First off, utilization 101...Mark has a credit card with a $1,000 credit limit. That is, his credit reports show a $1,000 credit limit. His current balance as reported on his credit reports is $500. The utilization of that card is 50% because the balance ($500) divided by the credit limit ($1,000) equals .50 or 50%. Now we can get started.
It's important to note that the figures I use for my next few examples HAVE to be reported on your credit reports to make these math problems accurate. That's the bottom line. If it's not on our credit report then all bets are off.
Line Item Utilization - This is the same calculation as described above for Mark but done for every single open credit card or credit card with a balance. So if you have 10 open credit cards, and open in this examples means it's not closed, then you'll have 10 different line item measurements. This is important because the number of highly utilized credit cards on your credit report is a consideration in most credit and insurance risk models.
Aggregate Utilization - This is the same calculation as described above for Mark with one huge difference. For this calculation we are going to combine all of the open credit cards on a credit report to do the math. For example, if I have two credit cards and each has a $5,000 balance and a $10,000 credit limit then I have $10,000 in aggregate balances and $20,000 in aggregate credit limits. Divide $10,000 by $20,000 and you again get .50 or 50%. This measurement is important because the higher utilization the percentage the more risky you are to lenders and insurance companies and the less attractive their terms will be.

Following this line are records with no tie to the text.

(* ===== verification/Phase2.v ===== *)
(** * The swarm of builds

    [phase2_swarm] of [autocode/orchestrator.py]: one thread per item up to a number of
    threads, over the shared state, caps, decisions, outcome rows and run journal.  A
    locked region is one step; what an executor answers, and when it reads and writes
    the journal of the run through its handle, is the choice of the environment. *)
From S2P Require Import Prelude PyDict PyFloat Canonical Json PyText Grading Buckets Status AutopilotTypes AutopilotRun.
From Stdlib Require Import Ascii.
Local Open Scope Z_scope.

(** ** What is shared *)
Inductive session_event := Registered (sid repo last_message : string) | Closed (sid last_message : string).
Record shared := {
  sh_state : dict string json; sh_ledger : CapLedger; sh_decisions : list DecisionItem; sh_budget_hit : bool;
  sh_rows : list OutcomeRow; sh_journal : option json; sh_sessions : list session_event }.
Definition with_state (f : dict string json → dict string json) (s : shared) : shared := {|
  sh_state := f (sh_state s); sh_ledger := sh_ledger s; sh_decisions := sh_decisions s; sh_budget_hit := sh_budget_hit s;
  sh_rows := sh_rows s; sh_journal := sh_journal s; sh_sessions := sh_sessions s |}.
Definition with_ledger (l : CapLedger) (s : shared) : shared := {|
  sh_state := sh_state s; sh_ledger := l; sh_decisions := sh_decisions s; sh_budget_hit := sh_budget_hit s;
  sh_rows := sh_rows s; sh_journal := sh_journal s; sh_sessions := sh_sessions s |}.
Definition add_decisions (ds : list DecisionItem) (s : shared) : shared := {|
  sh_state := sh_state s; sh_ledger := sh_ledger s; sh_decisions := sh_decisions s ++ ds; sh_budget_hit := sh_budget_hit s;
  sh_rows := sh_rows s; sh_journal := sh_journal s; sh_sessions := sh_sessions s |}.
Definition set_budget_hit (s : shared) : shared := {|
  sh_state := sh_state s; sh_ledger := sh_ledger s; sh_decisions := sh_decisions s; sh_budget_hit := true;
  sh_rows := sh_rows s; sh_journal := sh_journal s; sh_sessions := sh_sessions s |}.
Definition add_row (r : OutcomeRow) (s : shared) : shared := {|
  sh_state := sh_state s; sh_ledger := sh_ledger s; sh_decisions := sh_decisions s; sh_budget_hit := sh_budget_hit s;
  sh_rows := sh_rows s ++ [r]; sh_journal := sh_journal s; sh_sessions := sh_sessions s |}.
Definition write_journal (j : json) (s : shared) : shared := {|
  sh_state := sh_state s; sh_ledger := sh_ledger s; sh_decisions := sh_decisions s; sh_budget_hit := sh_budget_hit s;
  sh_rows := sh_rows s; sh_journal := Some j; sh_sessions := sh_sessions s |}.
Definition add_session (es : list session_event) (s : shared) : shared := {|
  sh_state := sh_state s; sh_ledger := sh_ledger s; sh_decisions := sh_decisions s; sh_budget_hit := sh_budget_hit s;
  sh_rows := sh_rows s; sh_journal := sh_journal s; sh_sessions := sh_sessions s ++ es |}.

(** ** Where the thread of an item is *)
(** How an item ends: its terminal state, its result when a build gave one, the rounds
    before this one, and the decision that was queued for it. *)
Record ending := { en_state : string; en_result : option GateResult; en_retries : Z; en_decision : option DecisionItem }.
Inductive worker :=
  | Queued                                             (* no thread has it yet *)
  | Starting                                           (* before the kill switch is read *)
  | Unstopped                                          (* before the caps are read *)
  | Building (snapshot : option (option json))         (* in [ex.run]; what its handle has read of the journal *)
  | Raced (message : string)                           (* the claim was lost *)
  | Judged (r : GateResult)                            (* [ex.run] has returned *)
  | Accounted (r : GateResult) (rnd : Z) (snapshot : option (option json))    (* in [ex.finalize] or [ex.escalate] *)
  | Deciding (en : ending) (d : DecisionItem) (entry : json)     (* before the decision is appended *)
  | Storing (en : ending) (entry : json)               (* before the state is stored *)
  | Stored (en : ending)                               (* before the outcome row *)
  | Finished (en : ending)
  | Died (e : exn).                                    (* an exception left [_process] *)
Inductive action :=
  | Pick                                               (* a thread takes the item *)
  | ReadSwitch (off : option string)                   (* the environment variable *)
  | ReadCaps
  | HandleRead                                         (* the executor's handle reads the journal of the run *)
  | HandleWrite (now : string) (patch : list (string * json))    (* and writes it back *)
  | RunEnds (answer : result GateResult)
  | StoreRaced
  | Account
  | FinalizeEnds (answer : result unit)
  | EscalateEnds (answer : result DecisionItem)
  | Append
  | Store
  | Close.

Section swarm.
Context {PF : Platform} (run_id : string) (harness : Harness) (enabled registry : bool) (work : list WorkItem) (workers : Z).
Record swarm := { sm_shared : shared; sm_workers : list worker }.

Definition budget_decision : DecisionItem := {|
  di_qid := stable_qid "budget-hit" (Some run_id); di_prompt := "Autopilot hit its budget ceiling (token/dollar limits); stopped early.";
  di_options := [("ok", "acknowledge")]; di_action_ref := Some run_id; di_priority := "high" |}.
Definition finalize_failed_decision (item : WorkItem) (e : exn) : DecisionItem := {|
  di_qid := stable_qid "finalize-failed" (Some (wi_ref item));
  di_prompt := "Task " +:+ wi_ref item +:+ " PASSED the gate but finalize failed: " +:+ exn_name (exn_kind e) +:+ ": " +:+ exn_msg e +:+ ". Branch autopilot/" +:+
    wi_ref item +:+ " may already be pushed; open/merge it manually or retry.";
  di_options := [("retry", "retry"); ("skip", "skip")]; di_action_ref := Some (wi_ref item); di_priority := "high" |}.
Definition sid_of (item : WorkItem) : string := "autocode-" +:+ run_id +:+ "-" +:+ wi_ref item.
Definition registering (item : WorkItem) : list session_event :=
  if registry then [Registered (sid_of item) (default "" (wi_repo item)) (wi_kind item +:+ ":" +:+ wi_ref item)] else [].
Definition closing (item : WorkItem) (state : string) : list session_event := if registry then [Closed (sid_of item) state] else [].
Definition entry_of (state : string) (rnd : Z) (r : GateResult) : json :=
  JObj [("state", JStr state); ("round", JInt rnd); ("score", jopt JInt (gr_result_score r))].
Definition row_of (item : WorkItem) (en : ending) : OutcomeRow := outcome_row run_id harness item (en_state en) (en_result en) (en_retries en).
Definition unbuilt (state : string) (retries : Z) : ending := {| en_state := state; en_result := None; en_retries := retries; en_decision := None |}.
Definition built (state : string) (r : GateResult) (rnd : Z) (d : option DecisionItem) : ending :=
  {| en_state := state; en_result := Some r; en_retries := rnd - 1; en_decision := d |}.
(** An item that ends before its build: its row is written where it stops. *)
Definition stop_at (item : WorkItem) (state : string) (s : shared) : shared * worker :=
  match _prior_rounds (sh_state s) (wi_ref item) with
  | Ok n => (add_row (row_of item (unbuilt state n)) s, Finished (unbuilt state n))
  | Err e => (s, Died e)
  end.
Definition store_entry (item : WorkItem) (entry : json) (s : shared) : shared :=
  let s := with_state (insert (wi_ref item) entry) s in write_journal (swarm_record run_id (sh_state s)) s.
(** The handle of the executor of an item: it reads the journal, and writes back what it
    read with a change, in two steps. *)
Definition handle_step (item : WorkItem) (a : action) (snapshot : option (option json)) (s : shared) : option (shared * option (option json)) :=
  match a, snapshot with
  | HandleRead, None => Some (s, Some (sh_journal s))
  | HandleWrite now patch, Some seen =>
      match mutated run_id now (wi_ref item) (λ ms, jupdate ms patch) (read_run seen) with
      | Ok j => Some (write_journal j s, None)
      | Err _ => Some (s, None)
      end
  | _, _ => None
  end.
(** One step of [_process] for an item whose thread runs. *)
Definition process_step (item : WorkItem) (w : worker) (a : action) (s : shared) : option (shared * worker) :=
  match w, a with
  | Starting, ReadSwitch off => Some (if kill_switch_active off enabled then stop_at item "kill-switch" s else (s, Unstopped))
  | Unstopped, ReadCaps =>
      if CapLedger_exceeded (sh_ledger s) then
        Some (stop_at item "budget-hit" (if sh_budget_hit s then s else add_decisions [budget_decision] (set_budget_hit s)))
      else Some (add_session (registering item) s, Building None)
  | Building _, RunEnds (Ok r) => Some (s, Judged r)
  | Building _, RunEnds (Err e) => Some (s, if exn_isa (exn_kind e) ClaimRaced then Raced (exn_msg e) else Died e)
  | Building snapshot, a =>
      match handle_step item a snapshot s with Some (s, snapshot) => Some (s, Building snapshot) | None => None end
  | Raced message, StoreRaced =>
      match _prior_rounds (sh_state s) (wi_ref item) with
      | Ok n => Some (store_entry item (JObj [("state", JStr "claim-raced"); ("detail", JStr message)]) s, Stored (unbuilt "claim-raced" n))
      | Err e => Some (s, Died e)
      end
  | Judged r, Account =>
      let s := with_ledger (CapLedger_add (sh_ledger s) (gr_tokens r) (gr_cost_usd r)) s in
      match int_field "round" (default (JObj []) (sh_state s !! wi_ref item)) with
      | Ok n => Some (s, Accounted r (n + 1) None)
      | Err e => Some (s, Died e)
      end
  | Accounted r rnd _, FinalizeEnds answer =>
      if gr_passed r then
        Some (s, match answer with
                 | Ok _ => Storing (built "finalized" r rnd None) (entry_of "finalized" rnd r)
                 | Err e =>
                     if exn_isa (exn_kind e) Exception_
                     then let d := finalize_failed_decision item e in Deciding (built "finalize-failed" r rnd (Some d)) d (entry_of "finalize-failed" rnd r)
                     else Died e
                 end)
      else None
  | Accounted r rnd _, EscalateEnds answer =>
      if gr_passed r then None
      else Some (s, match answer with Ok d => Deciding (built "escalated" r rnd (Some d)) d (entry_of "escalated" rnd r) | Err e => Died e end)
  | Accounted r rnd snapshot, a =>
      match handle_step item a snapshot s with Some (s, snapshot) => Some (s, Accounted r rnd snapshot) | None => None end
  | Deciding en d entry, Append => Some (add_decisions [d] s, Storing en entry)
  | Storing en entry, Store => Some (store_entry item entry s, Stored en)
  | Stored en, Close => Some (add_session (closing item (en_state en)) (add_row (row_of item en) s), Finished en)
  | _, _ => None
  end.
Definition is_queued (w : worker) : bool := match w with Queued => true | _ => false end.
Definition is_over (w : worker) : bool := match w with Finished _ | Died _ => true | _ => false end.
Definition is_dead (w : worker) : bool := match w with Died _ => true | _ => false end.
(** The threads that are at work. *)
Definition running (ws : list worker) : Z := Z.of_nat (length (List.filter (λ w, negb (is_queued w) && negb (is_over w)) ws)).
(** A thread takes the items in their order; a single thread is the caller itself, which
    an exception ends. *)
Definition may_pick (i : nat) (ws : list worker) : bool :=
  match ws !! i with Some Queued => true | _ => false end && forallb (λ w, negb (is_queued w)) (take i ws) &&
  (running ws <? Z.max 1 workers) && negb ((workers <=? 1) && existsb is_dead ws).
Definition step (i : nat) (a : action) (sm : swarm) : option swarm :=
  let ws := sm_workers sm in
  match a with
  | Pick => if may_pick i ws then Some {| sm_shared := sm_shared sm; sm_workers := <[i := Starting]> ws |} else None
  | _ =>
      match work !! i, ws !! i with
      | Some item, Some w =>
          match process_step item w a (sm_shared sm) with
          | Some (s, w) => Some {| sm_shared := s; sm_workers := <[i := w]> ws |}
          | None => None
          end
      | _, _ => None
      end
  end.
Definition launched (s : shared) : swarm := {| sm_shared := s; sm_workers := map (λ _, Queued) work |}.
(** What the steps that satisfy [P] can reach. *)
Inductive reachable (P : action → Prop) (s : shared) : swarm → Prop :=
  | reachable_launched : reachable P s (launched s)
  | reachable_step sm i a sm' : reachable P s sm → P a → step i a sm = Some sm' → reachable P s sm'.
(** A schedule. *)
Fixpoint follow (schedule : list (nat * action)) (sm : swarm) : option swarm :=
  match schedule with [] => Some sm | (i, a) :: rest => match step i a sm with Some sm => follow rest sm | None => None end end.
End swarm.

High Balance in Lieu of Credit Limits - In some cases your credit cards will not have a credit limit reported. (Note: I'm not talking about charge cards. I'm talking about revolving credit cards that are not reporting a credit limit). In those cases most credit scoring models will look for the historical highest balance, which is typically reported by the credit bureaus, and use that figure in lieu of the missing credit limit. So, if I have a credit card with a $10,000 credit limit but it's not being reported then the credit score will look for my highest balance figure. If it finds, for example, that your highest historical balance was $7,500 then that's the figure it will use in lieu of the missing $10,000. So, with my same $5,000 balance and a $7,500 "pseudo limit" I appear to be 67% utilized on that card instead of the true 50%. This is a line item measurement and an aggregate measurement, meaning it is the same regardless of which is being calculated. This practice of withholding credit limits got the credit bureaus sued in a class action case several years ago because Capital One was not reporting credit limits. The case was dismissed because, in my opinion, the court simply couldn't grasp the details of the problem and the breadth of its impact. Shortly after the lawsuit was filed Capital One began reporting credit limits for the first time in their existence. So, some good did come out of the case.
Missing High Balance and Missing Credit Limit - Now this is a tricky one. In some examples a credit card account will be missing the credit limit and the highest balance. Most credit scoring systems will simply ignore the account for the above referenced utilization calculations because, well, you have no limit to include in the math. This can help the consumer's scores and it can also hurt the consumer's scores. For example, if you have a very high balance on that particular credit card but no limit or high credit then that balance can't increase your aggregate utilization because it's ignored for that math. It can hurt your score in the example where you have a very low balance relative to the credit limit, which isn't reported because you don't get any value of the large difference between the balance and the limit, which is called open-to-buy.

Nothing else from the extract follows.